Ben Hart, an atheist, won his three-year fight to personalize a Kentucky license plate with the phrase "IM GOD" when a federal judge ruled that "vanity plates" are private speech protected by the First Amendment and that the state had violated Hart's rights by denying him the plate.

Ricoh McClain, 30, accused of fatally stabbing a man who was cutting in line for chicken sandwiches at a Popeyes in Oxon Hill, Md., was charged with murder 10 days after the confrontation, police said.

Trent Shores, a Tulsa-based U.S. attorney, said 10 men have been charged in an online romance money-laundering scheme involving people in Nigeria who swindled victims, mostly elderly people, out of more than $1.5 million.

Pam Navari of Madison, Miss., and her husband, are facing city fines and potential jail time because their homeowners association objected to them living in an RV in their driveway as they dealt with insurance matters related to a Christmas Eve fire that partially gutted their home.

Poncho Nevarez, a state legislator from Eagle Pass, Texas, admitted that as he got into a vehicle at an Austin airport, he dropped an envelope bearing his official state letterhead and containing several small bags of cocaine, saying he will be seeking drug treatment.

Margaret Breeze, 47, of Georgetown, Ohio, faces child-endangerment and other charges after a teacher called police when she overheard an 11-year-old student, who weighed 47 pounds, say that she was hungry but was allowed to eat only a small plate of rice a day.

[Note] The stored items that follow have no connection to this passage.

(** * anime_backend: the resilient fetch and caching pipeline

    A shallow embedding of the TypeScript sources

      - [src/http/rateLimiter.ts]    (per-host token bucket, [limit])
      - [src/http/scrapeMetrics.ts]  (per-site health records)
      - [src/http/fetcher.ts]        (cookie jar, [fetchResponse]; its text
                                      follows that of [scrapeMetrics.ts] in
                                      the same file of the source tree)
      - [src/http/errors.ts]         (error classes)
      - [src/middlewares/cache.ts]   ([serverCache])
      - [src/services/dataFetcher.ts] ([joinCookies], [getFinalUrl],
                                      [getFinalUrls])
      - [src/services/dataFetcherFallback.ts] ([getFinalUrlFallback],
                                      [getFinalUrlsFallback])
      - [src/helpers/honoHelpers.ts] ([generateHonoPayload])

    [src/libs/lruCache.ts] is not among the sources; module [LruCache]
    models it from the specification.

    Conventions of the embedding.

      - JavaScript numbers that hold times, token counts and rates are exact
        rationals ([Q]); counters and HTTP statuses are integers.  The model
        does not round: it is the program run with exact arithmetic.
      - Time is a logical clock [now] (milliseconds) held in the state.
        [Date.now()] reads it; a timer of [ms] milliseconds moves it forward
        by at least [ms] (the environment may add a lag), never by less.
      - Module-level [Map]s are finite maps ([gmap]) in an explicit state.  A
        [Map] whose iteration order is observable (the cookies of one host)
        is an association list kept in insertion order.
      - The outside world (the upstream server, [Math.random], timer lag, the
        downstream handler of the cache) is an oracle the model consults.
      - [async] loops that can run forever take a fuel argument; the
        theorems that say a call returns exhibit enough fuel. *)

From Stdlib Require Import Ascii String DecimalString QArith Qminmax Qround ZArith Lia Lqa.
From stdpp Require Import gmap strings list.

Set Warnings "-register-all".

Local Open Scope Z_scope.
Local Open Scope string_scope.

(** ** JavaScript strings

    A string is a sequence of code units; the model keeps the code units
    below 256, which covers every character the cookie code looks at
    ([;], [=], [,] and white space). *)

Module JsString.

(** White space removed by [String.prototype.trim] (WhiteSpace and
    LineTerminator code units below 256): TAB, LF, VT, FF, CR, SP, NBSP. *)
Definition is_space (c : ascii) : bool :=
  let n := nat_of_ascii c in
  bool_decide (n = 9 ∨ n = 10 ∨ n = 11 ∨ n = 12 ∨ n = 13 ∨ n = 32 ∨ n = 160)%nat.

Fixpoint trimStart (s : string) : string :=
  match s with
  | String c t => if is_space c then trimStart t else s
  | EmptyString => EmptyString
  end.

Fixpoint trimEnd (s : string) : string :=
  match s with
  | String c t =>
      match trimEnd t with
      | EmptyString => if is_space c then EmptyString else String c EmptyString
      | t' => String c t'
      end
  | EmptyString => EmptyString
  end.

Definition trim (s : string) : string := trimEnd (trimStart s).

(** [s.split(sep)] for a one-character separator. *)
Fixpoint split (sep : ascii) (s : string) : list string :=
  match s with
  | EmptyString => [EmptyString]
  | String c t =>
      if Ascii.eqb c sep then EmptyString :: split sep t
      else match split sep t with
           | h :: r => String c h :: r
           | [] => [String c EmptyString]
           end
  end.

(** [parts.join(sep)]. *)
Definition join (sep : string) (parts : list string) : string :=
  String.concat sep parts.

(** [Boolean(s)]: a string is truthy when it is not empty. *)
Definition truthy (s : string) : bool :=
  match s with EmptyString => false | _ => true end.

(** [Boolean(s)] for [s : string | undefined]. *)
Definition truthy_opt (s : option string) : bool :=
  match s with Some s => truthy s | None => false end.

End JsString.

(** ** JavaScript [Map<string, string>] with its insertion order *)

Module JsMap.

Definition t : Type := list (string * string).

Definition empty : t := [].

(** [m.set(k, v)]: an existing key keeps its position and gets the new
    value, a new key goes to the end. *)
Fixpoint set (k v : string) (m : t) : t :=
  match m with
  | [] => [(k, v)]
  | (k', v') :: r =>
      if String.eqb k' k then (k', v) :: r else (k', v') :: set k v r
  end.

Fixpoint get (k : string) (m : t) : option string :=
  match m with
  | [] => None
  | (k', v') :: r => if String.eqb k' k then Some v' else get k r
  end.

Definition size (m : t) : nat := length m.

(** [src.forEach((value, key) => dst.set(key, value))] and the like: the
    bindings of [src] are set on [dst] in order. *)
Definition setAll (src : list (string * string)) (dst : t) : t :=
  fold_left (fun acc kv => set (fst kv) (snd kv) acc) src dst.

End JsMap.

(** ** The cookie jar ([src/http/fetcher.ts]) *)

Module CookieJar.

(** [const cookieJar = new Map<string, Map<string, string>>()]. *)
Abbreviation Jar := (gmap string JsMap.t).

(** [const [name, ...rest] = part.split("="); ... rest.join("=")]. *)
Definition nameValue (part : string) : string * string :=
  match JsString.split "="%char part with
  | name :: rest => (name, JsString.join "=" rest)
  | [] => (EmptyString, EmptyString)
  end.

Samuel Schaffrin, who found an injured bald eagle near his family's ranch in Montgomery County, Mo., took the 12-pound bird to a sanctuary near St. Louis where it is being nursed back to health and is expected to be released back into the wild.

Jessica Lumpkins, 33, an animal-sciences teacher at a high school in Nashville, Tenn., faces a cruelty charge after an emu in her care at the school died, and animal-services officers determined that it and other animals there weren't receiving proper care.

Greg Hallgrimson, 50, a former police chief of Greenwood, Mo., accused of striking a handcuffed man after the chief helped rescue the man's infant daughter from a pond where the father had tried to drown her, has been indicted, accused by a federal grand jury of violating the man's civil rights.